Task directions
Once you have read the entries below, write them all out again exactly.

*** Recorded data ***

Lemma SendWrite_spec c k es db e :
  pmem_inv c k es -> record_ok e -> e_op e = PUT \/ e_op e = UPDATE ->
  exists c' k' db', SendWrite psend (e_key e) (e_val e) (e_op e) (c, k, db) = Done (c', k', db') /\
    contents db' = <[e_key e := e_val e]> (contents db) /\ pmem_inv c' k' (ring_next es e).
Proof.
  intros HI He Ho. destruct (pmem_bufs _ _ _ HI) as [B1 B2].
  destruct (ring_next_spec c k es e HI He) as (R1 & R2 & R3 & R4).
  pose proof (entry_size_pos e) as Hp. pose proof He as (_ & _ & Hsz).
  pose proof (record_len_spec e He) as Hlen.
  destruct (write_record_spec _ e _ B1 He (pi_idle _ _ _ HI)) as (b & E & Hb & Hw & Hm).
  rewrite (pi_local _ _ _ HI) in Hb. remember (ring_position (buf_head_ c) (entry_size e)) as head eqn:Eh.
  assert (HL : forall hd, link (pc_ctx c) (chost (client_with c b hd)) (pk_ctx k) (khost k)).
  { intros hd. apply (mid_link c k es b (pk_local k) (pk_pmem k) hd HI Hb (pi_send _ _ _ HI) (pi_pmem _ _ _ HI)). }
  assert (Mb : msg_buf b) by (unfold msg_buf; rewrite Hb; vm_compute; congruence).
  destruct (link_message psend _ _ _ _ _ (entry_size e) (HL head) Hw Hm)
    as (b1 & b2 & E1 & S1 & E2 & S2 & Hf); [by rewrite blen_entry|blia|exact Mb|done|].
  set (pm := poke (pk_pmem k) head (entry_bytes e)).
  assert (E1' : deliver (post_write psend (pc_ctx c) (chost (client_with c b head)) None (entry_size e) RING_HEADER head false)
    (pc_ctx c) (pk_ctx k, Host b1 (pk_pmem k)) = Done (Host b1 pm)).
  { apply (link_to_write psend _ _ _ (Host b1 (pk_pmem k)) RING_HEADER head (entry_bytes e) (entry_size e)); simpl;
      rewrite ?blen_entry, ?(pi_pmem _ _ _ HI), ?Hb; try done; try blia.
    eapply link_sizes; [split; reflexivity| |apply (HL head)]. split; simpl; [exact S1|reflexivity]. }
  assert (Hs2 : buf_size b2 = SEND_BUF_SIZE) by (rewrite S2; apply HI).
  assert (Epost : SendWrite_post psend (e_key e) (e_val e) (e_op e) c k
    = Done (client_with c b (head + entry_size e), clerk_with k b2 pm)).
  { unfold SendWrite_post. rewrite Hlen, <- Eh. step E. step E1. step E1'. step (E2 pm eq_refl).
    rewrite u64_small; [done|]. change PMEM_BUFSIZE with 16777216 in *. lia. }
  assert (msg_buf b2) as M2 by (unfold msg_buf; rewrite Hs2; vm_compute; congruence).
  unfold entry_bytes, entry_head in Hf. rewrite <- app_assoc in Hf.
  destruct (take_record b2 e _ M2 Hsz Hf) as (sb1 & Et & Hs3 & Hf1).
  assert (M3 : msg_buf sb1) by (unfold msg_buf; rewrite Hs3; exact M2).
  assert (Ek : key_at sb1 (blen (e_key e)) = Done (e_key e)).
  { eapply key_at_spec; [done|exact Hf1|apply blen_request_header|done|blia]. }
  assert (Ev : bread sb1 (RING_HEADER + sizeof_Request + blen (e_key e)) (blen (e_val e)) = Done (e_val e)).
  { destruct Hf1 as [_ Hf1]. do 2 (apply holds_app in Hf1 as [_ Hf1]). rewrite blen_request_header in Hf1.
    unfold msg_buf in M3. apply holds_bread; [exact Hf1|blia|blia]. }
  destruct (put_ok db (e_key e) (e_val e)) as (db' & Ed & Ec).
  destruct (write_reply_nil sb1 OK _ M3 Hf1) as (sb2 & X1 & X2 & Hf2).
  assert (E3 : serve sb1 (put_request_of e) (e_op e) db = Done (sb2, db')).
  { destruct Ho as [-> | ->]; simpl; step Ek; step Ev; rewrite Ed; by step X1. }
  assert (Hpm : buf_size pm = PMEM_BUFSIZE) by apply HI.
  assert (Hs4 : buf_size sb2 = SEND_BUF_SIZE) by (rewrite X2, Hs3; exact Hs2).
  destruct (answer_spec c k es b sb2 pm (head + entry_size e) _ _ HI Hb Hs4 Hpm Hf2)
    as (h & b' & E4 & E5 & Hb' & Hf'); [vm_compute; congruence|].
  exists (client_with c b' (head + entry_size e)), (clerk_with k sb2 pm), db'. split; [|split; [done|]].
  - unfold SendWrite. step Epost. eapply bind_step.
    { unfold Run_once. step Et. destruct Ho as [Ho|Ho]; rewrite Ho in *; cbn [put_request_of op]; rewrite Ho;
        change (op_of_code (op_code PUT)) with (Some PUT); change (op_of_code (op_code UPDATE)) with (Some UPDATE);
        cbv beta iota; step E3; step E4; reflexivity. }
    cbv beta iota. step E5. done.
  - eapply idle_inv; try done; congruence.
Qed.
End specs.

*** End of Recorded data ***

Answer for the task
Lemma SendWrite_spec c k es db e :
  pmem_inv c k es -> record_ok e -> e_op e = PUT \/ e_op e = UPDATE ->
  exists c' k' db', SendWrite psend (e_key e) (e_val e) (e_op e) (c, k, db) = Done (c', k', db') /\
    contents db' = <[e_key e := e_val e]> (contents db) /\ pmem_inv c' k' (ring_next es e).
Proof.
  intros HI He Ho. destruct (pmem_bufs _ _ _ HI) as [B1 B2].
  destruct (ring_next_spec c k es e HI He) as (R1 & R2 & R3 & R4).
  pose proof (entry_size_pos e) as Hp. pose proof He as (_ & _ & Hsz).
  pose proof (record_len_spec e He) as Hlen.
  destruct (write_record_spec _ e _ B1 He (pi_idle _ _ _ HI)) as (b & E & Hb & Hw & Hm).
  rewrite (pi_local _ _ _ HI) in Hb. remember (ring_position (buf_head_ c) (entry_size e)) as head eqn:Eh.
  assert (HL : forall hd, link (pc_ctx c) (chost (client_with c b hd)) (pk_ctx k) (khost k)).
  { intros hd. apply (mid_link c k es b (pk_local k) (pk_pmem k) hd HI Hb (pi_send _ _ _ HI) (pi_pmem _ _ _ HI)). }
  assert (Mb : msg_buf b) by (unfold msg_buf; rewrite Hb; vm_compute; congruence).
  destruct (link_message psend _ _ _ _ _ (entry_size e) (HL head) Hw Hm)
    as (b1 & b2 & E1 & S1 & E2 & S2 & Hf); [by rewrite blen_entry|blia|exact Mb|done|].
  set (pm := poke (pk_pmem k) head (entry_bytes e)).
  assert (E1' : deliver (post_write psend (pc_ctx c) (chost (client_with c b head)) None (entry_size e) RING_HEADER head false)
    (pc_ctx c) (pk_ctx k, Host b1 (pk_pmem k)) = Done (Host b1 pm)).
  { apply (link_to_write psend _ _ _ (Host b1 (pk_pmem k)) RING_HEADER head (entry_bytes e) (entry_size e)); simpl;
      rewrite ?blen_entry, ?(pi_pmem _ _ _ HI), ?Hb; try done; try blia.
    eapply link_sizes; [split; reflexivity| |apply (HL head)]. split; simpl; [exact S1|reflexivity]. }
  assert (Hs2 : buf_size b2 = SEND_BUF_SIZE) by (rewrite S2; apply HI).
  assert (Epost : SendWrite_post psend (e_key e) (e_val e) (e_op e) c k
    = Done (client_with c b (head + entry_size e), clerk_with k b2 pm)).
  { unfold SendWrite_post. rewrite Hlen, <- Eh. step E. step E1. step E1'. step (E2 pm eq_refl).
    rewrite u64_small; [done|]. change PMEM_BUFSIZE with 16777216 in *. lia. }
  assert (msg_buf b2) as M2 by (unfold msg_buf; rewrite Hs2; vm_compute; congruence).
  unfold entry_bytes, entry_head in Hf. rewrite <- app_assoc in Hf.
  destruct (take_record b2 e _ M2 Hsz Hf) as (sb1 & Et & Hs3 & Hf1).
  assert (M3 : msg_buf sb1) by (unfold msg_buf; rewrite Hs3; exact M2).
  assert (Ek : key_at sb1 (blen (e_key e)) = Done (e_key e)).
  { eapply key_at_spec; [done|exact Hf1|apply blen_request_header|done|blia]. }
  assert (Ev : bread sb1 (RING_HEADER + sizeof_Request + blen (e_key e)) (blen (e_val e)) = Done (e_val e)).
  { destruct Hf1 as [_ Hf1]. do 2 (apply holds_app in Hf1 as [_ Hf1]). rewrite blen_request_header in Hf1.
    unfold msg_buf in M3. apply holds_bread; [exact Hf1|blia|blia]. }
  destruct (put_ok db (e_key e) (e_val e)) as (db' & Ed & Ec).
  destruct (write_reply_nil sb1 OK _ M3 Hf1) as (sb2 & X1 & X2 & Hf2).
  assert (E3 : serve sb1 (put_request_of e) (e_op e) db = Done (sb2, db')).
  { destruct Ho as [-> | ->]; simpl; step Ek; step Ev; rewrite Ed; by step X1. }
  assert (Hpm : buf_size pm = PMEM_BUFSIZE) by apply HI.
  assert (Hs4 : buf_size sb2 = SEND_BUF_SIZE) by (rewrite X2, Hs3; exact Hs2).
  destruct (answer_spec c k es b sb2 pm (head + entry_size e) _ _ HI Hb Hs4 Hpm Hf2)
    as (h & b' & E4 & E5 & Hb' & Hf'); [vm_compute; congruence|].
  exists (client_with c b' (head + entry_size e)), (clerk_with k sb2 pm), db'. split; [|split; [done|]].
  - unfold SendWrite. step Epost. eapply bind_step.
    { unfold Run_once. step Et. destruct Ho as [Ho|Ho]; rewrite Ho in *; cbn [put_request_of op]; rewrite Ho;
        change (op_of_code (op_code PUT)) with (Some PUT); change (op_of_code (op_code UPDATE)) with (Some UPDATE);
        cbv beta iota; step E3; step E4; reflexivity. }
    cbv beta iota. step E5. done.
  - eapply idle_inv; try done; congruence.
Qed.
End specs.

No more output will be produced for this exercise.